[Stored data]
═══
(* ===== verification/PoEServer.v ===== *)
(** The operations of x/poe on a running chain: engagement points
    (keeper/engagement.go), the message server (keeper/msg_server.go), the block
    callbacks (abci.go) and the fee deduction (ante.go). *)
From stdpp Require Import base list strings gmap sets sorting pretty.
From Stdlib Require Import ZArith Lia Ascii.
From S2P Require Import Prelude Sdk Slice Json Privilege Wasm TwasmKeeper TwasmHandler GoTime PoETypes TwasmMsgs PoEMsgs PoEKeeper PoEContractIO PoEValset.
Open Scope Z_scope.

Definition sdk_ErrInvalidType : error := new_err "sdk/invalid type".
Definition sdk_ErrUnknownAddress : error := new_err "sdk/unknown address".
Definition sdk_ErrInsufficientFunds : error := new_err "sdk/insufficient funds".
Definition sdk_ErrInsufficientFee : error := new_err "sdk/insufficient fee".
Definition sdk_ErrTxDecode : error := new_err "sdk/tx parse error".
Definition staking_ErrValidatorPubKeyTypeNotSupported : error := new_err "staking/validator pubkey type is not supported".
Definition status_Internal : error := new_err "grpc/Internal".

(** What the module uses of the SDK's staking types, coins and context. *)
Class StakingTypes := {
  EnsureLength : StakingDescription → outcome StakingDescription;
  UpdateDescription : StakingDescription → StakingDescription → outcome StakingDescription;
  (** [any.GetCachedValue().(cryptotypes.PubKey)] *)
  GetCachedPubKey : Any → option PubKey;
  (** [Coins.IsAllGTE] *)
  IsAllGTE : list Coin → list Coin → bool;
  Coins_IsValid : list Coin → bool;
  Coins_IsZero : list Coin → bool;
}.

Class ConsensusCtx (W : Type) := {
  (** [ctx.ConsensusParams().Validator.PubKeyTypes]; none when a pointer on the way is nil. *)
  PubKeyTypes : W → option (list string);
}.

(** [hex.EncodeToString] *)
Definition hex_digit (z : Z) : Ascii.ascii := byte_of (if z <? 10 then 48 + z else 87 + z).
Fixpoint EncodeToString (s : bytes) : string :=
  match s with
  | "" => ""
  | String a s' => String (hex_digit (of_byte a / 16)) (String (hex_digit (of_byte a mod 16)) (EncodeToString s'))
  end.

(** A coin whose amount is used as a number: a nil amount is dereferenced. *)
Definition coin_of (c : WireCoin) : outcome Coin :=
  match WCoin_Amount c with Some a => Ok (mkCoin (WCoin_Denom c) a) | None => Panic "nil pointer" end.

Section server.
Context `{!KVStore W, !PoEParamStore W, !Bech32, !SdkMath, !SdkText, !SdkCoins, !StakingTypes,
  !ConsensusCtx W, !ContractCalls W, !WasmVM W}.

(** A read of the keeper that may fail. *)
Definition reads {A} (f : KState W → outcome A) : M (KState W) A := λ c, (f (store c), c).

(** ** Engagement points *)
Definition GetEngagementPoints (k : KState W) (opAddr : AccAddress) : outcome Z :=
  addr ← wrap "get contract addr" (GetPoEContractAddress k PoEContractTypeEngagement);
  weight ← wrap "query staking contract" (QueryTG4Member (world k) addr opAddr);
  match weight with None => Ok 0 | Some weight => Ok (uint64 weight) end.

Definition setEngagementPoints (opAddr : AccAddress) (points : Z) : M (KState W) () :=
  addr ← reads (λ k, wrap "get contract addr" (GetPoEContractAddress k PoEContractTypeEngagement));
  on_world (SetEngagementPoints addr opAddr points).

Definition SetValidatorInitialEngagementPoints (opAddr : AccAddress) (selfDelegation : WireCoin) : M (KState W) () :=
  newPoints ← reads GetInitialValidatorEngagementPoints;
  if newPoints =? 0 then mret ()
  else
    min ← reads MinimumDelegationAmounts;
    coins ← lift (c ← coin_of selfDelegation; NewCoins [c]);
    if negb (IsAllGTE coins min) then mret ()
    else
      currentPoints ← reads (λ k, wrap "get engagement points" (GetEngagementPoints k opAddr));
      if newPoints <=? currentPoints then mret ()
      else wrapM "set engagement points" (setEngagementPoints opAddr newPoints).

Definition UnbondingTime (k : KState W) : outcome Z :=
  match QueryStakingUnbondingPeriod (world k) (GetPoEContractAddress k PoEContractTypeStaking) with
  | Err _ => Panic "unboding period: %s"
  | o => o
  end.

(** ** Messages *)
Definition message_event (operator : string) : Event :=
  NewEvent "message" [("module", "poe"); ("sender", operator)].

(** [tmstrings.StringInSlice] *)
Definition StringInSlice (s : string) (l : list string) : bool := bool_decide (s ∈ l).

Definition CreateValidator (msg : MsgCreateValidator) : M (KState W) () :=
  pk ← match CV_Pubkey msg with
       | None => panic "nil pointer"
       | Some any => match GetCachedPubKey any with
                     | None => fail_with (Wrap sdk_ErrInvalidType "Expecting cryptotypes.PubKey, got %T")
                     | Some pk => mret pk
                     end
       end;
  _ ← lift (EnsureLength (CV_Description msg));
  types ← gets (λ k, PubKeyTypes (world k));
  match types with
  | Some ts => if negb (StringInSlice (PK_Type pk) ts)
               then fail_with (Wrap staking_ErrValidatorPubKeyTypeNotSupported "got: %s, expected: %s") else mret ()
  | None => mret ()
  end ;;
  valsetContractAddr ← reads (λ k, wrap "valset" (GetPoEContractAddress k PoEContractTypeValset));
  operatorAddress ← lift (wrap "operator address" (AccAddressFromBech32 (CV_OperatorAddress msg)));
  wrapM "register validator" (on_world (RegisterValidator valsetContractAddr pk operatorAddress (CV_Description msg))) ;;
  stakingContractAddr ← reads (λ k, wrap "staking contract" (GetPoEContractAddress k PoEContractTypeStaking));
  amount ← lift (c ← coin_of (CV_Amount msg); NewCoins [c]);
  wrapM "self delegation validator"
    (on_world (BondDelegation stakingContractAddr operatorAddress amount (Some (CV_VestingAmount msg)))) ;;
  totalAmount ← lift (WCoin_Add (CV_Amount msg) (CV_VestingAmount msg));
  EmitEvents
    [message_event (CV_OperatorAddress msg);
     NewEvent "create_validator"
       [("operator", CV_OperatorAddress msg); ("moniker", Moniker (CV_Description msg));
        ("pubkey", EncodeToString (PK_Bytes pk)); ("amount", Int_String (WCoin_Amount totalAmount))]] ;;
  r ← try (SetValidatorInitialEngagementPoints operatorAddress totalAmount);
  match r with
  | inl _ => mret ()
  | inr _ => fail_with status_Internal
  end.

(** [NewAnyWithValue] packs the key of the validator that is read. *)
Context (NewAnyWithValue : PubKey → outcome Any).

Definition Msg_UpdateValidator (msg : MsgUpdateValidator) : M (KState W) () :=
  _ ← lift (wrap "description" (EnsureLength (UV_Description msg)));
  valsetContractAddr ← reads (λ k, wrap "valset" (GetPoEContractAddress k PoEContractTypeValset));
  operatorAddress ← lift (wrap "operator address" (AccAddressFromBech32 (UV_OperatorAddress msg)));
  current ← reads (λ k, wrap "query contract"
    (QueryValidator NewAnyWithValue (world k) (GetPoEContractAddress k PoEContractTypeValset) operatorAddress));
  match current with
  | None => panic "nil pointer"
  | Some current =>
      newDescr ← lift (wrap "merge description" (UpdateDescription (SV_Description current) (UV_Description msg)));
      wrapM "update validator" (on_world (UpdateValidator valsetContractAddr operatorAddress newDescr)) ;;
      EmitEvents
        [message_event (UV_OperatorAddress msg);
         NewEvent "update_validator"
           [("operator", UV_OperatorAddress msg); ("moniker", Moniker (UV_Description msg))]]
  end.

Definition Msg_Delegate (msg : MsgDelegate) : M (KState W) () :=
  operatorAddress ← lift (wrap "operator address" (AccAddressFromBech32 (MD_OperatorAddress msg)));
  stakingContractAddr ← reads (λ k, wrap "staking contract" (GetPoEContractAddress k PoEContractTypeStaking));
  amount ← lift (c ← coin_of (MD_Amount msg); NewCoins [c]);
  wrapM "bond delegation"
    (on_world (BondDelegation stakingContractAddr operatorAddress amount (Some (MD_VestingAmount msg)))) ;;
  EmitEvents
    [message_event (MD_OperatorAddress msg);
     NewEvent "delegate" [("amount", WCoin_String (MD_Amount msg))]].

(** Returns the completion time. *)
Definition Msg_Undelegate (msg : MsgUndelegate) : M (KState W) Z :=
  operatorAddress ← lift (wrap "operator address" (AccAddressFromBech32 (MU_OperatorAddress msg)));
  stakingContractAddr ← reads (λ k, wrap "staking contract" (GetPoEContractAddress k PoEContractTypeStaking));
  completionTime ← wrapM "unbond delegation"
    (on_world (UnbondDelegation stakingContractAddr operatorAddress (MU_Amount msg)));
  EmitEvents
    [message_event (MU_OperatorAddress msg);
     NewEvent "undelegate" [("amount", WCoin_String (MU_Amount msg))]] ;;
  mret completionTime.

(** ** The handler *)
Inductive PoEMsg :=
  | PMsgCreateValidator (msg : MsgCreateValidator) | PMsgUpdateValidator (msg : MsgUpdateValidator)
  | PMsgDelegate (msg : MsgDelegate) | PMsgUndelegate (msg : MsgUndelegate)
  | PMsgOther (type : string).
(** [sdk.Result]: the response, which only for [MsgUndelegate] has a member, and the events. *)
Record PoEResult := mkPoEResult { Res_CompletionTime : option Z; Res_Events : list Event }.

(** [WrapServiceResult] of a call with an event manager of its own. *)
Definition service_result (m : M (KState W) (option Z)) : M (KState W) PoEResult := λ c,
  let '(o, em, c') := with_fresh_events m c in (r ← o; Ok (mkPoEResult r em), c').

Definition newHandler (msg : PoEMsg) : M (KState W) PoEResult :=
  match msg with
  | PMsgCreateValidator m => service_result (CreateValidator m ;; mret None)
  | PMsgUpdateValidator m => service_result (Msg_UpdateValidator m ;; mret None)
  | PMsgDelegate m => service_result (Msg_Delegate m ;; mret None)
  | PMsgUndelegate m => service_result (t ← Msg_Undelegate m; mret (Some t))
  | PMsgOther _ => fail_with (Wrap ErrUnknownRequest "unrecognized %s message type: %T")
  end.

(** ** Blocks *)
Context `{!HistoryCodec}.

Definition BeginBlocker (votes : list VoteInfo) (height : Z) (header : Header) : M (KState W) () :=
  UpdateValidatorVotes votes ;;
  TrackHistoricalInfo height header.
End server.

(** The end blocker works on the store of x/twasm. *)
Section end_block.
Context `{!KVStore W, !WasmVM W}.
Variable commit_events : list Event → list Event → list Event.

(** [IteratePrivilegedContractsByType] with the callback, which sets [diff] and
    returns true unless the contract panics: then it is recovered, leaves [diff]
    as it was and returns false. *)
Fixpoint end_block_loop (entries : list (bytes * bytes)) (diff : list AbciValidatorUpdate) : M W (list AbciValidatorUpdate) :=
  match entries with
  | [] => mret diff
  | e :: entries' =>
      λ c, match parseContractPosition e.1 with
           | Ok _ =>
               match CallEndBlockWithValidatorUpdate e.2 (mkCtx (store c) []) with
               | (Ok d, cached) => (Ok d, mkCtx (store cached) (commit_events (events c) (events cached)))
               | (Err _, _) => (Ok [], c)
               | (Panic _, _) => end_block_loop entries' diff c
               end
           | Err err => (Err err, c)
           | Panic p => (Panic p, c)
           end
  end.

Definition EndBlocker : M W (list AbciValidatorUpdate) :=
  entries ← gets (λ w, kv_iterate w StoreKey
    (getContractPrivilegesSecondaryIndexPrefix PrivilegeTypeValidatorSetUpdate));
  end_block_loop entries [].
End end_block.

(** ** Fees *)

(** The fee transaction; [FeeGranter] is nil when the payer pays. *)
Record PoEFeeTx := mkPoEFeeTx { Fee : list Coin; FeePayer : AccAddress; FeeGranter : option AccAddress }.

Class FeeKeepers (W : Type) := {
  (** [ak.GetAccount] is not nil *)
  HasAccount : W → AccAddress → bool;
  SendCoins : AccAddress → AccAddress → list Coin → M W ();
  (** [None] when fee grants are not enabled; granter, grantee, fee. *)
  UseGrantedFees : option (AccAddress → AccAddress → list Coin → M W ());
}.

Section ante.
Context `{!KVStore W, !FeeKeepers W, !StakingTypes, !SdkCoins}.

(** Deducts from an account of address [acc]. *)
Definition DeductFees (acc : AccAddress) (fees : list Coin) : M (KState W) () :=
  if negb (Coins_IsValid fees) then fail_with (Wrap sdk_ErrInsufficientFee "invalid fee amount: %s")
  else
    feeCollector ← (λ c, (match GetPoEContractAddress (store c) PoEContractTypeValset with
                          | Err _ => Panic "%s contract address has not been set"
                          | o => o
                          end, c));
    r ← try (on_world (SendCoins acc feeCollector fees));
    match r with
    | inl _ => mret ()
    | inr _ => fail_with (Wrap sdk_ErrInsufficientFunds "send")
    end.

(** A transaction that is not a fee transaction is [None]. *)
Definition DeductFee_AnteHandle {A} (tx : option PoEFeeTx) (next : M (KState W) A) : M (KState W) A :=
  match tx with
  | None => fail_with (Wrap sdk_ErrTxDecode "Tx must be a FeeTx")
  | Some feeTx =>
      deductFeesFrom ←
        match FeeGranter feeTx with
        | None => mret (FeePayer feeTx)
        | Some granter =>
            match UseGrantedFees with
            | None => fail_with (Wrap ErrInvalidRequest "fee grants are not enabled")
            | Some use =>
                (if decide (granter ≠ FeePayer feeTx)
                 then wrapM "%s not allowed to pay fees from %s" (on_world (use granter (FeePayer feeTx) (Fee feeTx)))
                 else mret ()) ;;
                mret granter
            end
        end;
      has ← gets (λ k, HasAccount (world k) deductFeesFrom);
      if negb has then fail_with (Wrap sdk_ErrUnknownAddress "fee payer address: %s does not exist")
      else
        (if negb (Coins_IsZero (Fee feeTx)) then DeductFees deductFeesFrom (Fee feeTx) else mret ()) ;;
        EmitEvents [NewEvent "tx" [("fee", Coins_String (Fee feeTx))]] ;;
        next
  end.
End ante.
═══
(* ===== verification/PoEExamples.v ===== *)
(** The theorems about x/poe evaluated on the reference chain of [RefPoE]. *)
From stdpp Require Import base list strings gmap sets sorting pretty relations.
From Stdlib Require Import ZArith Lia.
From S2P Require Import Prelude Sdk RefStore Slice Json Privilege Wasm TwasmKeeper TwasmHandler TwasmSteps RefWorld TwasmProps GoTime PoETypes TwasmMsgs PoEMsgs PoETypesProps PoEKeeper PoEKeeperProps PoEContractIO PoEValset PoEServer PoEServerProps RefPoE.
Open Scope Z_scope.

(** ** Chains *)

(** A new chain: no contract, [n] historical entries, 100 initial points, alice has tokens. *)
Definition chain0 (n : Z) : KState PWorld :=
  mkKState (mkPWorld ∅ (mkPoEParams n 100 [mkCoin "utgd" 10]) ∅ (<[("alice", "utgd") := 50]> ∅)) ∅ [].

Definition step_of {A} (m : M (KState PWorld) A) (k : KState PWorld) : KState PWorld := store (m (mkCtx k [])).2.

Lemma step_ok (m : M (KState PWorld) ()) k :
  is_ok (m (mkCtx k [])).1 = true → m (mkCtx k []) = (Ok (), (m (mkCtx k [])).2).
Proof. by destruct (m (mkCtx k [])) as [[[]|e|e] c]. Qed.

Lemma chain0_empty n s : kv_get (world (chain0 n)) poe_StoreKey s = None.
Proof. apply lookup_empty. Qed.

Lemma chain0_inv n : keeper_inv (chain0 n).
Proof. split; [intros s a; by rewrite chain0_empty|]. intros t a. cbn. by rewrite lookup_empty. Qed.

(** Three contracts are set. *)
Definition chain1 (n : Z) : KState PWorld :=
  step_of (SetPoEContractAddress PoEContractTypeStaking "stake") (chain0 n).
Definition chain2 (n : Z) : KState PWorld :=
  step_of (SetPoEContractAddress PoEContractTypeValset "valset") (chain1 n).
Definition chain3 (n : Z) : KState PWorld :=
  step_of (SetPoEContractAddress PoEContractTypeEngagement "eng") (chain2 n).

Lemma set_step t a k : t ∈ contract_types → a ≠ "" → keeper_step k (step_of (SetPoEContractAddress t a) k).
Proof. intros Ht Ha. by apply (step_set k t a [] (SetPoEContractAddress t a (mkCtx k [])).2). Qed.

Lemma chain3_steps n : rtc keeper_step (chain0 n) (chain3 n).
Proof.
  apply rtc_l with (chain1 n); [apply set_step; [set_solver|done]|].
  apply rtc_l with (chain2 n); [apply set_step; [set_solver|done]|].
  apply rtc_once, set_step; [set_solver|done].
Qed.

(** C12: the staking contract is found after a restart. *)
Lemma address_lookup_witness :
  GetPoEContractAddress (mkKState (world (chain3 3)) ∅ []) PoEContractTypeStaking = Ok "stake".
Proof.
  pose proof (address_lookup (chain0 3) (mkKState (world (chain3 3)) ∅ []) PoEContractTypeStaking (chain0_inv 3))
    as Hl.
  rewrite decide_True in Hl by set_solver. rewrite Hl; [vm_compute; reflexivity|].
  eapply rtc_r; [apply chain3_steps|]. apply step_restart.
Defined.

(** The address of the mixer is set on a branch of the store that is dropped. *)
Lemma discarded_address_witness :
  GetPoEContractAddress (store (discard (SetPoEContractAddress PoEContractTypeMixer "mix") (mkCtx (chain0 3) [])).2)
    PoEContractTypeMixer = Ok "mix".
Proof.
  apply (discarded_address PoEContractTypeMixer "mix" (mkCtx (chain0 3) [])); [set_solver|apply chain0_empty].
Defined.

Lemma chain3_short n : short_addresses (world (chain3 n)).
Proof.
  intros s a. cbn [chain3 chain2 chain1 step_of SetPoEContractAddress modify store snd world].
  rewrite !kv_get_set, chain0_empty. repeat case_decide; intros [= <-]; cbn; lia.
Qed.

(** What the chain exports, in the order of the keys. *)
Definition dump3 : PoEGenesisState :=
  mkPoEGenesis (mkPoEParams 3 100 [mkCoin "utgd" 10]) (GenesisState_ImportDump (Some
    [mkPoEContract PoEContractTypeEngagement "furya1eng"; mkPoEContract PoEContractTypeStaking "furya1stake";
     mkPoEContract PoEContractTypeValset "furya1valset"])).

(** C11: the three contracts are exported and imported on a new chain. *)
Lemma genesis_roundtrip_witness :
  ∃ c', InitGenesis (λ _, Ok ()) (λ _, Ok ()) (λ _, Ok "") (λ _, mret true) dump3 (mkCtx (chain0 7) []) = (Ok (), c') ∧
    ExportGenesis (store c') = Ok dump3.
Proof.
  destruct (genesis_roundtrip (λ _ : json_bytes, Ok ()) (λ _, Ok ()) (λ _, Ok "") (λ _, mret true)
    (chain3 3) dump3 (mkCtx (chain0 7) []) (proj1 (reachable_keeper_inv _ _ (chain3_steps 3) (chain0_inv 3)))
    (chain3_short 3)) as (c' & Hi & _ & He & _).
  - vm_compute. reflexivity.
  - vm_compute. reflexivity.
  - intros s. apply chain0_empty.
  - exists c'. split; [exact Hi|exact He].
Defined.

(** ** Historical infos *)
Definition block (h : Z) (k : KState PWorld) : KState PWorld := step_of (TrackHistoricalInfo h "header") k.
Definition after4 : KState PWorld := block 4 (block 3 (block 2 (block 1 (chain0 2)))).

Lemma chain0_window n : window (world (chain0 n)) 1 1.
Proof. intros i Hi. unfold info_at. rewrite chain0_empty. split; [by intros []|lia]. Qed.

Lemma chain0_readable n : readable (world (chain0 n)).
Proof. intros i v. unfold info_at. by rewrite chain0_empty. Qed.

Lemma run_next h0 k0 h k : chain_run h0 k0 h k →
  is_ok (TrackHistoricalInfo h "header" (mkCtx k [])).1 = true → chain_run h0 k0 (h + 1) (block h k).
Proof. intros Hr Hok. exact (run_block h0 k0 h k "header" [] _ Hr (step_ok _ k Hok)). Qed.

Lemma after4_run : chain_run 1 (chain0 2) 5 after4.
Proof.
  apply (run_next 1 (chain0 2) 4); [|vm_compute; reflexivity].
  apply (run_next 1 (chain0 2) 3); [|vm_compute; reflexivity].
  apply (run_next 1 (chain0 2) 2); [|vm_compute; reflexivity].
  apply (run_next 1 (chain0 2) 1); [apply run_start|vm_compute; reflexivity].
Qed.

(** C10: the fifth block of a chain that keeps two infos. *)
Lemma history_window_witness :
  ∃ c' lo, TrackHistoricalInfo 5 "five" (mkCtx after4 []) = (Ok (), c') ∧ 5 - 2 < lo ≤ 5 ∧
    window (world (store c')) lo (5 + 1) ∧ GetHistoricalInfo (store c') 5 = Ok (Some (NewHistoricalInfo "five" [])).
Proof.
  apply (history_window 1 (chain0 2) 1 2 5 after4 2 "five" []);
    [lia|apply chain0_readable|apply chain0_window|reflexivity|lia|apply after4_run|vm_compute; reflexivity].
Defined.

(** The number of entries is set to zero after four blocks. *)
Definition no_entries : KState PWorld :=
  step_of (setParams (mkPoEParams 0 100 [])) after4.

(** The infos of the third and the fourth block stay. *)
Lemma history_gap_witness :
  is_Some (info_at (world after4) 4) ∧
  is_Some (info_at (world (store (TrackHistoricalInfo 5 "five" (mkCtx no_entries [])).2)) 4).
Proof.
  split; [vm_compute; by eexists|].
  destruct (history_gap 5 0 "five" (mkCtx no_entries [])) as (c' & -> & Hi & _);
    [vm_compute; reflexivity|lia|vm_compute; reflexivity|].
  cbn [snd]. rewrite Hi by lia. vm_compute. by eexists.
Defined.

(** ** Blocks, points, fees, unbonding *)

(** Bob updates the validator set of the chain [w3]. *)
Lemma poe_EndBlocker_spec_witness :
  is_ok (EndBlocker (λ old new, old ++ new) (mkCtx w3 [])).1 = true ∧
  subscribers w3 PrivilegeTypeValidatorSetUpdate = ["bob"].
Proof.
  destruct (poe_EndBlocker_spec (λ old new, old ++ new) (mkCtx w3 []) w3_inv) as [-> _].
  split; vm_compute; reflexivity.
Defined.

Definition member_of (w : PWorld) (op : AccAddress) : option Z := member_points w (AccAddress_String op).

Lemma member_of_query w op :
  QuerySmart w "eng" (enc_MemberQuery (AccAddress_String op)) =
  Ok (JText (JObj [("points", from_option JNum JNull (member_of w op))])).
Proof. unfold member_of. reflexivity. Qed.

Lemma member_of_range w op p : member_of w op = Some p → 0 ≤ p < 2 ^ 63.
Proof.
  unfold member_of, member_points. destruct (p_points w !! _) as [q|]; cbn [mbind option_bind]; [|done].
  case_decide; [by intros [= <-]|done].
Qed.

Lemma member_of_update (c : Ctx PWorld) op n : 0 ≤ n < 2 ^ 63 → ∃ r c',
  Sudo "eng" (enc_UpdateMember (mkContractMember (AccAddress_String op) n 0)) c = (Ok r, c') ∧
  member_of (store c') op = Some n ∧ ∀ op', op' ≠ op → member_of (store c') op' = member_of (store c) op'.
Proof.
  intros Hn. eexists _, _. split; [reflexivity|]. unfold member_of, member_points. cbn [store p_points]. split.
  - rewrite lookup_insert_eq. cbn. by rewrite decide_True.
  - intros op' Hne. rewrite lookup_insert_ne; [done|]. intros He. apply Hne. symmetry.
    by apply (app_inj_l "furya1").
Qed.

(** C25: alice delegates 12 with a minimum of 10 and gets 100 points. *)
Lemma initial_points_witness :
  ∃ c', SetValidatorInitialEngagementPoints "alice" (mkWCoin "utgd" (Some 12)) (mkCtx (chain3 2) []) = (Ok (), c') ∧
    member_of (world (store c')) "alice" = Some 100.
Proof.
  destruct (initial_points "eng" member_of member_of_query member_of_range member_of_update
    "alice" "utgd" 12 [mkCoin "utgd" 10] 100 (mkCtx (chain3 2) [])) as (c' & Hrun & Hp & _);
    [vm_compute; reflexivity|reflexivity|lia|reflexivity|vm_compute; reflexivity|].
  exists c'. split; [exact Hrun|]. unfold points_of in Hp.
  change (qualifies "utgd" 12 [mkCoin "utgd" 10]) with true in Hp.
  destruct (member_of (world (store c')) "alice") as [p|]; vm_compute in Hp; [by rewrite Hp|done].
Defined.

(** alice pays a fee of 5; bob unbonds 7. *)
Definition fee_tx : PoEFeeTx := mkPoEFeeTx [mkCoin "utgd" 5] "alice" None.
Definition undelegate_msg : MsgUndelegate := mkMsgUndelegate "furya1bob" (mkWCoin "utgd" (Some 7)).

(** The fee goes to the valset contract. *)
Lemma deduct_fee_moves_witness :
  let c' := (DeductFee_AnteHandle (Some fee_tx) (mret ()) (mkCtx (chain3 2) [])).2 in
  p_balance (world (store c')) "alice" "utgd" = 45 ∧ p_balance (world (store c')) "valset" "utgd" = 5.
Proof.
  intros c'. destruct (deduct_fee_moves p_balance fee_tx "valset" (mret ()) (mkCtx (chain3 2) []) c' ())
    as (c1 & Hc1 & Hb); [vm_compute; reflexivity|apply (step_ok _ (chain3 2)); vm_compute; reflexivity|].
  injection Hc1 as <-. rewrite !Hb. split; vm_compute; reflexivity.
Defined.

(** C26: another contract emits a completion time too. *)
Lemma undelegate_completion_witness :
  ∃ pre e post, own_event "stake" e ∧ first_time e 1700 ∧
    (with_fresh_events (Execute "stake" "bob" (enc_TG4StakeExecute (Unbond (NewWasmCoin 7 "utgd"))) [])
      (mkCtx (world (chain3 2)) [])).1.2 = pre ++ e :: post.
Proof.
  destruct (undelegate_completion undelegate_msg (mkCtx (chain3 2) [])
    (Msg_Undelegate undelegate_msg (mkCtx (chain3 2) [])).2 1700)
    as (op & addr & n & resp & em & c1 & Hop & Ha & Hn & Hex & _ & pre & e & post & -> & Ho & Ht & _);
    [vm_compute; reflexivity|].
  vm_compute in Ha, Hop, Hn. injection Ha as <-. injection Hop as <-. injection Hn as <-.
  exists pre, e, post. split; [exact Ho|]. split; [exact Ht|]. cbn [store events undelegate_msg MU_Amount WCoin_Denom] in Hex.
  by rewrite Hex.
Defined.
═══
- Directions for this task:
Above this instruction are the records; retype exactly the lines from the one containing "Definition SetValidatorInitialEngagementPoints (opAddr" up to and including the one containing "min ← reads MinimumDelegationAmounts;".

- Written solution:
Definition SetValidatorInitialEngagementPoints (opAddr : AccAddress) (selfDelegation : WireCoin) : M (KState W) () :=
  newPoints ← reads GetInitialValidatorEngagementPoints;
  if newPoints =? 0 then mret ()
  else
    min ← reads MinimumDelegationAmounts;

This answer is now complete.